SEOUL—A recent government report has laid bare the widening regional wage polarization in South Korea, demonstrating a dramatic disparity between the nation's capital and its provincial counterparts. Data from the Ministry of Employment and Labor's 'Wage Survey by City and Province as of April 2025' shows Seoul recording the highest average monthly total wage for regular workers at KRW 4,765,000, nearly 45% higher than the lowest-earning region, Jeju.
Jeju, a major hub for tourism, recorded the nation's lowest average wage at KRW 3,279,000. The large gap is directly attributable to the composition of regional economies: Seoul is heavily dominated by high-income sectors, while Jeju's economy is anchored by low-wage service industries such as accommodation and food services. The only other region approaching Seoul's pay scale was Ulsan, a long-established industrial center with a high concentration of large-scale manufacturing firms, reporting an average of KRW 4,750,000.
The root cause of Seoul’s substantial wage premium lies in the structural shift of the Korean economy.
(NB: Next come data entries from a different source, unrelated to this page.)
Lemma decode_internal_le32 (dimension count : Z) (payload : list byte) :
  0 <= dimension < 2 ^ 32 -> 0 <= count < 2 ^ 32 ->
  decode_internal (le32 dimension ++ le32 count ++ payload) =
  inr (if 2 ^ 31 <=? dimension then dimension - 2 ^ 32 else dimension,
       if 2 ^ 31 <=? count then count - 2 ^ 32 else count).
Proof.
  intros Hd Hc. unfold decode_internal.
  rewrite unpack_i_take_le32, unpack_i_le32 by lia.
  change (drop 4 (le32 dimension ++ le32 count ++ payload))
    with (le32 count ++ payload).
  rewrite unpack_i_take_le32, unpack_i_le32 by lia. reflexivity.
Qed.

(** A call never raises [SystemExit], so the loop's [except Exception]
    catches whatever it raises. *)
Lemma convert_raises_Exception (input_file output_file data_type : string)
    (w w' : world) (e : exn) :
  convert_bin_to_fbin input_file output_file data_type w = (Raise e, w') ->
  is_Exception e = true.
Proof.
  rewrite convert_bin_to_fbin_unfold. cbv zeta.
  destruct (files w !! input_file) as [c|]; [|intros [= <- <-]; reflexivity].
  destruct (decode_internal c) as [?|[dim count]];
    [intros [= <- <-]; reflexivity|].
  destruct (read_error _ _) as [e'|] eqn:Hr.
  { intros [= <- <-]. exact (read_error_Exception _ _ _ Hr). }
  repeat match goal with
         | |- context [match ?x with _ => _ end] => destruct x
         end; intros [= <- <-]; reflexivity.
Qed.

(** A call touches no file other than its output file. *)
Lemma convert_other_files (input_file output_file data_type : string)
    (w w' : world) (r : result unit) (p : string) :
  convert_bin_to_fbin input_file output_file data_type w = (r, w') ->
  p <> output_file ->
  files w' !! p = files w !! p.
Proof.
  rewrite convert_bin_to_fbin_unfold. cbv zeta. intros H Hp.
  repeat match type of H with
         | context [match ?x with _ => _ end] => destruct x
         end; injection H as <- <-; cbn [files];
    rewrite ?lookup_insert_ne by congruence; reflexivity.
Qed.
Director Kim Jae-hoon of the Labor Market Survey Division explained that while manufacturing historically offered the highest wages, the economic center has pivoted. "Recently, IT has become central, resulting in Seoul's significantly higher wage level," Kim stated. High-paying fields such as Information and Communication Technology (IT), finance and insurance, and professional technical services are overwhelmingly concentrated in the capital, creating an employment and salary ecosystem unparalleled in the country.
'Good Job' Opportunities Funnel to Metropolitan Area
The economic imbalance is not confined to average wages but also affects the distribution of quality employment. A separate analysis by the Korea Employment Information Service confirmed that the gap in "good jobs" between the Seoul metropolitan area and non-capital regions has substantially grown over the past decade.
A "good job" is defined by stringent criteria: employment in a position that ranks within the top 20% of occupational wages and offers a salary above the national average. According to the analysis, the share of these elite jobs concentrated in the Seoul metropolitan area has surged by 5.8 percentage points over 10 years, rising from 21.3% in 2015 to 27.1% in 2024. This increasing centralization of high-value work confirms a deepening structural divide in the labor market. In a troubling trend for the rest of the nation, the proportion of top-tier jobs in non-metropolitan areas has simultaneously seen a decline, intensifying the polarization.
R&D Infrastructure and Talent Exhibiting 'Blackhole' Siphon
The centralization of high-value economic drivers extends further into the crucial domain of research and development (R&D). The capital region is acting as an economic "blackhole," siphoning R&D infrastructure and highly skilled personnel from the provinces.
Professor Kim Jong-han of Kyungsung University presented alarming figures, noting that approximately 70% of South Korea's total R&D expenditure and research personnel are already concentrated within the Seoul metropolitan region. When the scope is broadened to include the 'Mega-Seoul Area,' the concentration becomes even more acute: 85.9% of all R&D expenditure and 80.1% of research and development personnel are located there. This overwhelming geographic bias suggests that the capital is not only monopolizing current wealth creation but is also consolidating the core engines for future innovation and high-tech job growth.
The combined data sends a clear message: South Korea's economic development is increasingly skewed, threatening balanced national growth and raising significant concerns about long-term regional sustainability outside the thriving, yet increasingly dominant, metropolitan core.